Have you seen this situation before?

* Your team is writing an enterprise application around a database
* Since everyone is building around the same database, the schema of the database is in flux
* Everyone has their own "local" copies of the database
* Every time someone changes the schema, all of these copies need the latest schema to work with the latest build of the code
* Every time you deploy to to a staging or production database, the schema needs to work with the latest build of the code
* Factors such as schema dependencies, data changes, configuration changes and remote developers muddy the water

How do you currently address this problem of keeping the database versions in working order? Do you suspect this its taking more time than necessary? There are many ways to approach this problem, and the answer depends on the workflow in your environment. The following article describes a distilled and simplistic methodology you can use as a starting point.

* '''Since it can be implemented with ANSI SQL, it is database agnostic'''
* '''Since it depends on scripting, it requires negligible storage management, and it can fit in your current code version management program'''

== Background ==

Any way you look at it, managing development is a hard problem. As your development team and application grow in size, as the requirements change, your overhead costs of management inevitably grows as well. There is a constant need of documentation, regression testing, and version management within this flux to maintain
stability, all without losing "momentum".

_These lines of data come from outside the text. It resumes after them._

Lemma justified_one J pre id version sent answer :
  J pre id version sent → justified J pre [Updated id version sent answer].
Proof.
  intros HJ l1 id' v' sent' answer' l2 Hl. destruct l1 as [|c l1]; simplify_eq/=; [by rewrite app_nil_r|].
  by destruct l1.
Qed.

Lemma justified_weaken J pre l :
  (∀ l1 id v sent, J l1 id v sent → J (pre ++ l1) id v sent) → justified J [] l → justified J pre l.
Proof. intros Hm Hl l1 id v sent answer l2 Heq. apply Hm. by eapply Hl. Qed.

(** ** One update *)
Lemma prepareUpdate_quiet name desired current retry :
  quiet (prepareUpdate name desired current retry) (λ p l, sentFor desired retry current p.1 l).
Proof.
  unfold prepareUpdate. eapply quiet_bind; [apply retryRequired_quiet|]. intros again l Hagain.
  destruct (negb again && SpecsEqual _ _) eqn:Heq.
  { apply quiet_ret. left. by apply andb_true_iff in Heq as [_ ?]. }
  set (force := if again : bool then nextForceUpdate (taskForceUpdate (TaskTemplate (Spec current)))
                else taskForceUpdate (TaskTemplate (Spec current))).
  assert ((if again then withForce (withForce (cloneSpec desired)
              (taskForceUpdate (TaskTemplate (Spec current))))
              (nextForceUpdate (taskForceUpdate (TaskTemplate (Spec current))))
           else withForce (cloneSpec desired) (taskForceUpdate (TaskTemplate (Spec current)))) =
          withForce (cloneSpec desired) force) as -> by (by destruct again).
  destruct (normalizeImageResolution _ _) as [reused wanted] eqn:Hwanted.
  assert (force = taskForceUpdate (TaskTemplate (Spec current)) ∨
    force = nextForceUpdate (taskForceUpdate (TaskTemplate (Spec current))) ∧ retry = true ∧
    ReplicasManaged desired ≠ Some false) as Hforce.
  { subst force. destruct again; [right|by left]. specialize (Hagain eq_refl).
    apply andb_true_iff in Hagain as [? Hm]. split_and!; [done..|]. intros Hr.
    by rewrite Hr in Hm. }
  destruct (default true (ReplicasManaged desired)) eqn:Hm.
  - apply quiet_ret. right. exists force. rewrite Hwanted, Hm. by split.
  - eapply quiet_bind; [apply checkUpdateSafety_quiet|]. intros sent l' Hsafe. apply quiet_ret.
    right. exists force. rewrite Hwanted, Hm. split; [done|]. simpl. rewrite app_nil_r.
    apply (safeSpec_mono _ _ _ l l' []) in Hsafe. by rewrite app_nil_r in Hsafe.
Qed.

Lemma recordGeneration_quiet name g failed :
  quiet (recordGeneration name g failed)
    (λ _ l, is_Some BeforeUpdate → ∃ l0, l = l0 ++ [Recorded name g]).
Proof.
  intros s. unfold recordGeneration. destruct BeforeUpdate as [before|] eqn:Hb; simpl.
  - destruct (before _ _ _) as [[restore|e] w]; simpl.
    + exists [Recorded name g]. split_and!; [done..|]. intros _. by exists [].
    + exists []. by rewrite app_nil_r.
  - exists []. rewrite app_nil_r. split_and!; [done..|]. by intros [? ?].
Qed.

Lemma restore_quiet name restore e previous :
  quiet (st_bind (runRestore name restore e) (λ _, restoreGeneration name previous)) (λ _ l, l = []).
Proof.
  eapply (quiet_bind _ _ (λ _ l, l = [])).
  - apply emits_silent. intros s. unfold runRestore. destruct restore as [f|]; [|done].
    by destruct (f _) as [[?|] ?].
  - intros [] l ->. by apply quiet_modify.
Qed.

Lemma refresh_quiet stackName displayName desired after retry why :
  quiet (refreshConcurrentUpdate stackName displayName desired after retry why)
    (λ p l, Inspected p.1 ∈ l ∧ owned stackName (Name (specAnnotations desired)) p.1).
Proof.
  unfold refreshConcurrentUpdate. eapply quiet_bind; [apply inspect_quiet|]. intros current l ->.
  eapply quiet_bind; [apply requireOwnership_quiet|]. intros [] l [-> Howned].
  eapply quiet_bind; [apply retryRequired_quiet|]. intros again l1 _.
  eapply (quiet_bind _ _ (λ _ _, True)).
  { unfold ifM. destruct (authOnlyUpdateSafe _); [|by apply quiet_ret].
    eapply quiet_bind; [apply resolveAuth_quiet|]. intros auth l _. by apply quiet_read. }
  intros pending l2 _. destruct (_ && _).
  - apply emits_state. intros s. eexists. split; [reflexivity|].
    eapply quiet_bind; [apply recordGeneration_quiet|]. intros restore l3 _.
    eapply (quiet_bind _ _ (λ _ _, True)); [by apply quiet_modify|]. intros [] l4 _.
    apply quiet_ret. simpl. split; [set_solver|done].
  - apply quiet_ret. simpl. split; [set_solver|done].
Qed.

(** An outcome of an attempt: at most one write, justified; another attempt
    starts from a service that was inspected again. *)
Definition attemptOutcome (stackName : string) (desired : ServiceSpec) (retry : bool)
    (pre : list Call) (r : Result applyError (DockerService * bool)) (l : list Call) : Prop :=
  justified (justifiedWrite stackName desired retry) pre l ∧ (updates l ≤ 1)%nat ∧
  ∀ current, r = Ok (current, false) →
    Inspected current ∈ l ∧ owned stackName (Name (specAnnotations desired)) current.

Lemma refresh_outcome stackName displayName desired after retry why enabled pre l0 :
  justified (justifiedWrite stackName desired enabled) pre l0 → (updates l0 ≤ 1)%nat →
  emits (refreshConcurrentUpdate stackName displayName desired after retry why)
    (λ r l, attemptOutcome stackName desired enabled pre r (l0 ++ l)).
Proof.
  intros HJ Hn. eapply emits_mono; [apply refresh_quiet|]. intros r l [Hl Hr]. split_and!.
  - apply justified_app; [done|by apply justified_silent].
  - rewrite updates_app. unfold silent in Hl. lia.
  - intros current ->. simpl in Hr. split; [set_solver|naive_solver].
Qed.
Lemma updates_one id version sent answer : updates [Updated id version sent answer] = 1%nat.
Proof. done. Qed.

Lemma sendUpdate_emits current sent options :
  emits (sendUpdate current sent options)
    (λ r l, ∃ e, r = Ok e ∧ l = [Updated (svcID current) (svcVersion current) sent e]).
Proof.
  intros s. unfold sendUpdate. destruct (Update _ _ _ _ _) as [e w]. simpl.
  exists [Updated (svcID current) (svcVersion current) sent e]. eauto.
Qed.

Lemma attemptOutcome_silent stackName desired retry pre r l :
  silent l → (∀ current, r ≠ Ok (current, false)) → attemptOutcome stackName desired retry pre r l.
Proof.
  intros Hl Hr. split_and!; [by apply justified_silent|unfold silent in Hl; lia|].
  intros current Heq. by destruct (Hr current).
Qed.

(** What follows the answer of Docker adds no write. *)
Lemma answered_outcome stackName displayName desired current retry enabled restore previous
    credentials pre lu (e : option swarmError) :
  justified (justifiedWrite stackName desired enabled) pre lu → (updates lu ≤ 1)%nat →
  emits match e with
    | None => st_bind (rememberAuth (svcID current) credentials) (λ _, st_ret (current, true))
    | Some e =>
        st_bind (ifM (ServiceUpdateRejected e)
                   (st_bind (runRestore displayName restore e)
                      (λ _, restoreGeneration displayName previous)) ())
          (λ _, if bool_decide (e = ErrServiceConflict) then
             refreshConcurrentUpdate stackName displayName desired (svcUpdatedAt current)
               retry "version conflict"
           else st_throw (wrapSwarm ("update service " +:+ displayName +:+ ": ") e))
    end (λ r l, attemptOutcome stackName desired enabled pre r (lu ++ l)).
Proof.
  intros HJ Hn.
  assert (∀ l, silent l → justified (justifiedWrite stackName desired enabled) pre (lu ++ l) ∧
    (updates (lu ++ l) ≤ 1)%nat) as Hmore.
  { intros l Hl. rewrite updates_app. unfold silent in Hl. split; [|lia].
    apply justified_app; [done|by apply justified_silent]. }
  destruct e as [e|].
  - eapply (emits_bind _ _ (λ _ l', silent l')).
    + unfold ifM. destruct (ServiceUpdateRejected e); [|by apply emits_silent].
      eapply emits_mono; [apply restore_quiet|]. by intros ? ? [? _].
    + intros [] l' Hl'. destruct (Hmore _ Hl'). case_bool_decide.
      * eapply emits_mono; [by eapply refresh_outcome|]. intros r l'' Hr. by rewrite (assoc_L (++)).
      * apply emits_silent. intros s'. rewrite app_nil_r. by split_and!.
    + intros e' l' Hl'. destruct (Hmore _ Hl'). by split_and!.
  - eapply emits_bind; [by apply modify_emits| |by intros ? ? [_ ?]]. intros [] ? [-> _].
    apply emits_silent. intros s'. split; [done|]. cbn [app]. rewrite app_nil_r. by split_and!.
Qed.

As evolving applications change build versions, there are many "application hosts" that need to be synchronized. Often, this leads to a large amount of unnecessary bugs, and an excess percentage of time dedicated solely to the synchronization of versions of the "latest build" among various test/staging/and production platforms.

This article is one of many designed to help you effectively manage your changes with minimal time involved. Since code version management programs have been around before I was born, this article deals with database version management.

== Your options ==

CVS, SourceSafe, ClearCase, SourceGear, SubVersion... The code versioning programs go on and on... What about databases? How do we seamlessly upgrade the schema/data of our production database with minimal or no downtime? How do multiple developers "get latest" on the database schema and data?

You should be aware that some great database "diff" programs already exist. [http://www.starinix.com/sqlcompare01.htm" StarInix], [http://www.red-gate.com/products/SQL_Compare/index.htm RedGate], and [http://www.sqldelta.com/ SQL Delta] come readily to mind. Some of the higher end ones come with a hefty price tag, because they generate synchronization scripts for you. ''Remember that time you trusted an all-purpose program to generate your HTML for you?'' ''Do you really want to trust an all-purpose program to automatically change your database schema for you?''

Don't get me wrong, these programs are a great starting point for viewing and solving differences, but I highly recommend a more "hands-on" approach to a versioning management policy. Why?'''''When you write the scripts yourself, you not only have a higher degree of control, you have a higher degree of consciousness of what is changing in your database, when it changed, and who initiated the change.'''''

== A Proposed Solution ==

As each database presents its own unique challenge, I don't offer you a one-size-fits-all downloadable application. I offer a time-tested and provably effective methodology that's flexible enough to adapt to the workflow of your development cycle, provided you're ready to get your hands a little dirty with sql scripting code!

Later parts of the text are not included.